The answer is: There is no such 15-minute explainer video. There is no such serious research. They don’t exist because, for some reason, there are no Jews or Zionist Christians, who think it’s their job to produce such things. Or if there are people who think it’s their job, they haven’t circulated anything of the sort — to me or to anyone else in Washington who’s in a position to do anything with it.
This is an extremely high level of incompetence by the entire anti-Semitism-industrial complex, some of whose representatives are sitting right here in this room. Maybe some of you think you were persuasively “fighting anti-Semitism” over the last six months. But the unfortunate truth is that you weren’t.
It turns out, however, that a 15-minute explainer video does exist and it was produced by Hazony’s own Edmund Burke Foundation, according to that organization’s former communications director, who worked to produce it. Hazony refused to release it, she claimed in a Tablet Magazine article.
Gobsmacked understates the reaction of Jewish conservatives. “Yoram Hazony’s Fifteen Minutes of Infamy,” is the headline on Josh Blackman’s column in Reason. In Commentary, James Kirchick compares Hazony to the obsequious rabbi who, in Philip Roth’s counterfactual novel “The Plot Against America,” becomes Charles Lindbergh’s court Jew after Lindbergh defeats Franklin Roosevelt in 1940, and keeps the U.S. out of World War II.
Hazony’s real charge against the antisemitism industrial complex is not that it has failed to make the case (video or no video), but that it has leveled too much of its fire against what he calls the “nationalist wing” of the Republican Party — as distinct from the “alt-right” (antisemitic) and liberal (Zionist) wings. In the past, he has defended members of this nationalist wing when they refused to condemn the antisemites in their midst. For example, after Heritage Foundation President Kevin Roberts was pilloried for declaring the foundation’s undying support for Carlson, Hazony tweeted in response to critics of Roberts, “This story isn’t over yet. But whatever happens, I’ll never forget how these jackals circled, sniveling for blood.”
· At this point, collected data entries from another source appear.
Definition set_repeat (v : option RepeatData) (vm : CalendarEventViewModel) : CalendarEventViewModel :=
  {| summary := summary vm;
     selectedCalendar := selectedCalendar vm;
     startDate := startDate vm;
     endDate := endDate vm;
     startTime := startTime vm;
     endTime := endTime vm;
     _allDay := _allDay vm;
     repeat := v;
     calendars := calendars vm;
     organizer := organizer vm;
     possibleOrganizers := possibleOrganizers vm;
     location := location vm;
     note := note vm;
     existingEvent := existingEvent vm;
     _zone := _zone vm;
     alarms := alarms vm;
     _userController := _userController vm;
     _eventType := _eventType vm;
     _inviteModel := _inviteModel vm;
     _updateModel := _updateModel vm;
     _cancelModel := _cancelModel vm;
     _ownMailAddresses := _ownMailAddresses vm;
     _guestStatuses := _guestStatuses vm;
     _ownAttendee := _ownAttendee vm;
     _responseTo := _responseTo vm;
     _processing := _processing vm;
     hasBusinessFeature := hasBusinessFeature vm;
     isForceUpdates := isForceUpdates vm;
     _sendModelFactory := _sendModelFactory vm |}.

Definition set_organizer (v : option EncryptedMailAddress) (vm : CalendarEventViewModel) : CalendarEventViewModel :=
  {| summary := summary vm;
     selectedCalendar := selectedCalendar vm;
     startDate := startDate vm;
     endDate := endDate vm;
     startTime := startTime vm;
     endTime := endTime vm;
     _allDay := _allDay vm;
     repeat := repeat vm;
     calendars := calendars vm;
     organizer := v;
     possibleOrganizers := possibleOrganizers vm;
     location := location vm;
     note := note vm;
     existingEvent := existingEvent vm;
     _zone := _zone vm;
     alarms := alarms vm;
     _userController := _userController vm;
     _eventType := _eventType vm;
     _inviteModel := _inviteModel vm;
     _updateModel := _updateModel vm;
     _cancelModel := _cancelModel vm;
     _ownMailAddresses := _ownMailAddresses vm;
     _guestStatuses := _guestStatuses vm;
     _ownAttendee := _ownAttendee vm;
     _responseTo := _responseTo vm;
     _processing := _processing vm;
     hasBusinessFeature := hasBusinessFeature vm;
     isForceUpdates := isForceUpdates vm;
     _sendModelFactory := _sendModelFactory vm |}.

Definition set_existingEvent (v : option CalendarEvent) (vm : CalendarEventViewModel) : CalendarEventViewModel :=
  {| summary := summary vm;
     selectedCalendar := selectedCalendar vm;
     startDate := startDate vm;
     endDate := endDate vm;
     startTime := startTime vm;
     endTime := endTime vm;
     _allDay := _allDay vm;
     repeat := repeat vm;
     calendars := calendars vm;
     organizer := organizer vm;
     possibleOrganizers := possibleOrganizers vm;
     location := location vm;
     note := note vm;
     existingEvent := v;
     _zone := _zone vm;
     alarms := alarms vm;
     _userController := _userController vm;
     _eventType := _eventType vm;
     _inviteModel := _inviteModel vm;
     _updateModel := _updateModel vm;
     _cancelModel := _cancelModel vm;
     _ownMailAddresses := _ownMailAddresses vm;
     _guestStatuses := _guestStatuses vm;
     _ownAttendee := _ownAttendee vm;
     _responseTo := _responseTo vm;
     _processing := _processing vm;
     hasBusinessFeature := hasBusinessFeature vm;
     isForceUpdates := isForceUpdates vm;
     _sendModelFactory := _sendModelFactory vm |}.

Definition set_inviteModel (v : SendMailModel) (vm : CalendarEventViewModel) : CalendarEventViewModel :=
  {| summary := summary vm;
     selectedCalendar := selectedCalendar vm;
     startDate := startDate vm;
     endDate := endDate vm;
     startTime := startTime vm;
     endTime := endTime vm;
     _allDay := _allDay vm;
     repeat := repeat vm;
     calendars := calendars vm;
     organizer := organizer vm;
     possibleOrganizers := possibleOrganizers vm;
     location := location vm;
     note := note vm;
     existingEvent := existingEvent vm;
     _zone := _zone vm;
     alarms := alarms vm;
     _userController := _userController vm;
     _eventType := _eventType vm;
     _inviteModel := v;
     _updateModel := _updateModel vm;
     _cancelModel := _cancelModel vm;
     _ownMailAddresses := _ownMailAddresses vm;
     _guestStatuses := _guestStatuses vm;
     _ownAttendee := _ownAttendee vm;
     _responseTo := _responseTo vm;
     _processing := _processing vm;
     hasBusinessFeature := hasBusinessFeature vm;
     isForceUpdates := isForceUpdates vm;
     _sendModelFactory := _sendModelFactory vm |}.

Definition set_updateModel (v : SendMailModel) (vm : CalendarEventViewModel) : CalendarEventViewModel :=
  {| summary := summary vm;
     selectedCalendar := selectedCalendar vm;
     startDate := startDate vm;
     endDate := endDate vm;
     startTime := startTime vm;
     endTime := endTime vm;
     _allDay := _allDay vm;
     repeat := repeat vm;
     calendars := calendars vm;
     organizer := organizer vm;
     possibleOrganizers := possibleOrganizers vm;
     location := location vm;
     note := note vm;
     existingEvent := existingEvent vm;
     _zone := _zone vm;
     alarms := alarms vm;
     _userController := _userController vm;
     _eventType := _eventType vm;
     _inviteModel := _inviteModel vm;
     _updateModel := v;
     _cancelModel := _cancelModel vm;
     _ownMailAddresses := _ownMailAddresses vm;
     _guestStatuses := _guestStatuses vm;
     _ownAttendee := _ownAttendee vm;
     _responseTo := _responseTo vm;
     _processing := _processing vm;
     hasBusinessFeature := hasBusinessFeature vm;
     isForceUpdates := isForceUpdates vm;
     _sendModelFactory := _sendModelFactory vm |}.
Hazony’s conservative critics seem to have a sense that he mainly wants to make sure the Trumpian tent is as big as possible. But the deeper problem is with his faith-based conception of nationalism.
“If America’s going to change, it’s going to change because you decide that Christianity is going to be restored as the public culture of the United States, or at least most parts of it where it’s possible,” he told attendees at the National Conservatism Conference in 2022. Don’t be afraid to say, he said, “This was a Christian nation, historically, and according to its laws, and it’s going to be a Christian nation again.”
An Orthodox Jew who makes his home in Israel, Hazony is hardly a proponent of worldwide Christendom. Rather — and unsurprisingly for a right-wing Israeli — his concept of nationalism requires a given nation to valorize its own religious tradition: Christianity in the United States, Judaism in Israel, Hinduism in India, maybe even Islam in Muslim countries.
But once you make a particular religion intrinsic to your nationalist ideology, you open the door to ancient religious hostilities. Is it any wonder the American right is experiencing a revival of the old-time antisemitism?